[Directions]
Give back an exact copy of the lines in the records below, from the line that has "Lemma filter_methods_spec_witness : match_method" through the line that has "apply (filter_methods_spec (X:=Demo)", and nothing besides.

(Dataset entries)
+-------+

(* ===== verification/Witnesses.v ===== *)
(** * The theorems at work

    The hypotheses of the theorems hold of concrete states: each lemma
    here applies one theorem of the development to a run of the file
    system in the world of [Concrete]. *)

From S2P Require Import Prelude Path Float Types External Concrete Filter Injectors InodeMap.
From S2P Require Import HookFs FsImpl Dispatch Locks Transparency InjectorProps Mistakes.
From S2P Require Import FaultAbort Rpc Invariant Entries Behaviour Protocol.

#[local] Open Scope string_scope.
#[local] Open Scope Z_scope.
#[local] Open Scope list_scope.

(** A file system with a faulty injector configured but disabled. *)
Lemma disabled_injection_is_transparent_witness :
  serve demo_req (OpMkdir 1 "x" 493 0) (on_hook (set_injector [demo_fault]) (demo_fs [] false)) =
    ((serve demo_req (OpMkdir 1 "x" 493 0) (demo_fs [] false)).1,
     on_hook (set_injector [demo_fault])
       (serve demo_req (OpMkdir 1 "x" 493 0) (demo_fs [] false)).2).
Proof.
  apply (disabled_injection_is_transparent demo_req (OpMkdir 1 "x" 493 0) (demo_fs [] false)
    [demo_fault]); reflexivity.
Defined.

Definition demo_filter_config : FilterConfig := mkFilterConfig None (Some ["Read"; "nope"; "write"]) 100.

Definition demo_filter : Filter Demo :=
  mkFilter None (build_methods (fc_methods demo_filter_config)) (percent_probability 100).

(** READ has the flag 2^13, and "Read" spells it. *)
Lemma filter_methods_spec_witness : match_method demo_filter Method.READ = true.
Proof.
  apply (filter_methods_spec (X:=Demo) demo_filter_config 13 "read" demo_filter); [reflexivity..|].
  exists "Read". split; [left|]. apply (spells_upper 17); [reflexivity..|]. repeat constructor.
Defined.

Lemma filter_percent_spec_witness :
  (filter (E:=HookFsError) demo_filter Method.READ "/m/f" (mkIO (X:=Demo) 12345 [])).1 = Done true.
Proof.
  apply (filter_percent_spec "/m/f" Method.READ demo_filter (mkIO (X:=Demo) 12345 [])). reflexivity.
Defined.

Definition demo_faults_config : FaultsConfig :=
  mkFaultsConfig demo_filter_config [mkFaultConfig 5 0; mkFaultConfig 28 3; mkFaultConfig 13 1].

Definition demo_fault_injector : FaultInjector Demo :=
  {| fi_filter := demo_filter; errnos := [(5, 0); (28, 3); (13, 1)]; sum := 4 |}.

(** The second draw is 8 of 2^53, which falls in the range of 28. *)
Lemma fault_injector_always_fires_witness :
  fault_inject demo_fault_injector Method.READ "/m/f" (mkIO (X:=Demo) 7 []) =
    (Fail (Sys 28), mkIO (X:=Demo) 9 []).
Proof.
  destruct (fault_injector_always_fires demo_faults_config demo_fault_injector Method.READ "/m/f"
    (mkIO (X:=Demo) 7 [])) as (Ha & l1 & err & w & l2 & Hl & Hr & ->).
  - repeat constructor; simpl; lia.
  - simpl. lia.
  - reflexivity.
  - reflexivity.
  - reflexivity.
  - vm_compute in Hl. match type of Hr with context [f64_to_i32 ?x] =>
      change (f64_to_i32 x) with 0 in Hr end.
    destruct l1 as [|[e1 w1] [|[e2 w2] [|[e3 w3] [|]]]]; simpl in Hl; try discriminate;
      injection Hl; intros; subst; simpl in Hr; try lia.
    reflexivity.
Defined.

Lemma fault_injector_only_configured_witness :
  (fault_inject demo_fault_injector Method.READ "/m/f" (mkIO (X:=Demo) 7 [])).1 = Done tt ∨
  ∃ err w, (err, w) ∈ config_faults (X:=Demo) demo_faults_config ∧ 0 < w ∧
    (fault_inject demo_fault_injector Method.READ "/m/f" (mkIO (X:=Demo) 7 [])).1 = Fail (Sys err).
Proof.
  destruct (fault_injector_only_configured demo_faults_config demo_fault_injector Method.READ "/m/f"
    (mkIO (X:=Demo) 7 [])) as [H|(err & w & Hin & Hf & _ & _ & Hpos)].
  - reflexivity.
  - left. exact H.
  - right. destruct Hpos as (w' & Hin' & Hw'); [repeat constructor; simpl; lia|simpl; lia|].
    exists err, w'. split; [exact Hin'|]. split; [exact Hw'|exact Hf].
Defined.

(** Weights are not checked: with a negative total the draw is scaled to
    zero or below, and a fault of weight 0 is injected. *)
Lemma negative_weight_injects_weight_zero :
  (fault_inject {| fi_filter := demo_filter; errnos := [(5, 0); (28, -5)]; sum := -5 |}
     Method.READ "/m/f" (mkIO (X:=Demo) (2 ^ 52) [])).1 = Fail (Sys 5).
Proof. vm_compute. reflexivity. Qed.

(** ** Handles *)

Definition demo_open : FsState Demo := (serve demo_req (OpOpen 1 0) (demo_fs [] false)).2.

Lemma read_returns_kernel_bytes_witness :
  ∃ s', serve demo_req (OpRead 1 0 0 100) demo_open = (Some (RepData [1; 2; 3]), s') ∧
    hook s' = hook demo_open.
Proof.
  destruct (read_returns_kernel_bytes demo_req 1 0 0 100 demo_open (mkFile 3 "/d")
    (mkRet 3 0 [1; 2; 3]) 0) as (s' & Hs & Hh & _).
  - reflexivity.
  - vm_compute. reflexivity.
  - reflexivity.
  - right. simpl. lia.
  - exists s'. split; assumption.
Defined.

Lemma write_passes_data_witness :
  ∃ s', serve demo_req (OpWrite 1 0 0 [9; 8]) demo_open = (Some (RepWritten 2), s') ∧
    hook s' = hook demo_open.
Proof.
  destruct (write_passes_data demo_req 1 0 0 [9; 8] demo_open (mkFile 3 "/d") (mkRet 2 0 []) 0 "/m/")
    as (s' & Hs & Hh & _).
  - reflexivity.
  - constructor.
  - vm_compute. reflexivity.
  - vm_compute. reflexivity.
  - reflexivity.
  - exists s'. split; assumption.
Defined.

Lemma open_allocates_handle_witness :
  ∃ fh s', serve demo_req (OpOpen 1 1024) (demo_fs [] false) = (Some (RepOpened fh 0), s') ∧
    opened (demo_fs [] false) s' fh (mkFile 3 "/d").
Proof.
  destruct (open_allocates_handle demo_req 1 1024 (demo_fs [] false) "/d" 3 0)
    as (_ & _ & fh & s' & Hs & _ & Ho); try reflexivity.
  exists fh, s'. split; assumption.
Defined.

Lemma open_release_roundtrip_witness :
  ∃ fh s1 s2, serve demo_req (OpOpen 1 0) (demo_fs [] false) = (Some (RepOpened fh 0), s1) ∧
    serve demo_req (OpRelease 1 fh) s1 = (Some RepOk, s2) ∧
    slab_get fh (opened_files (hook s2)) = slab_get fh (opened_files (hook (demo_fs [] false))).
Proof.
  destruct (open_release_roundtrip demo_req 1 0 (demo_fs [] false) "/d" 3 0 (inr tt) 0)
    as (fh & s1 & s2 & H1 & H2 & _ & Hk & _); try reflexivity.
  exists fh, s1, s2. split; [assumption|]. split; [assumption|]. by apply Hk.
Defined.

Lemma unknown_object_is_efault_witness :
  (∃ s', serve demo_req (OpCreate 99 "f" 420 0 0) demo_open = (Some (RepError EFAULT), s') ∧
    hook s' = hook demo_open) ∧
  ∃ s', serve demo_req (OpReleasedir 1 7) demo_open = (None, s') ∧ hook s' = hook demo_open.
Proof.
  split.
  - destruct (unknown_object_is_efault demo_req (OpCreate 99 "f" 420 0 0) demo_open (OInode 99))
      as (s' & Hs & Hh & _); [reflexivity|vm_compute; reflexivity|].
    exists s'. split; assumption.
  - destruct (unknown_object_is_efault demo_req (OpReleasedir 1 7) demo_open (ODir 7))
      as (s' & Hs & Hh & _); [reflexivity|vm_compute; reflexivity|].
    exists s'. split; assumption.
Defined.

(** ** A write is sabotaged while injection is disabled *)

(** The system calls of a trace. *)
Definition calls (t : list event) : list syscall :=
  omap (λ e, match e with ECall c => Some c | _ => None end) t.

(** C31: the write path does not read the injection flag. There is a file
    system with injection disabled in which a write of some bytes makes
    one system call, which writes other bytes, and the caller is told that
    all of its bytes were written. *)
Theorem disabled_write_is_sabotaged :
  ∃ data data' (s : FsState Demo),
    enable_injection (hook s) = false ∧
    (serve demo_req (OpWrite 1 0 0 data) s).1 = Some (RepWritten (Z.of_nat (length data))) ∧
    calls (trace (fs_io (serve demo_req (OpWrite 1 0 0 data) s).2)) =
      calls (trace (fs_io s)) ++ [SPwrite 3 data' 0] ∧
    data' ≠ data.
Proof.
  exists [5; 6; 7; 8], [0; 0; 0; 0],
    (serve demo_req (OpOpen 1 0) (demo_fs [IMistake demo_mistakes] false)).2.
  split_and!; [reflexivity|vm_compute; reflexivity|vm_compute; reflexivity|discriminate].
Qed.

+-------+

[Task result]
Lemma filter_methods_spec_witness : match_method demo_filter Method.READ = true.
Proof.
  apply (filter_methods_spec (X:=Demo) demo_filter_config 13 "read" demo_filter); [reflexivity..|].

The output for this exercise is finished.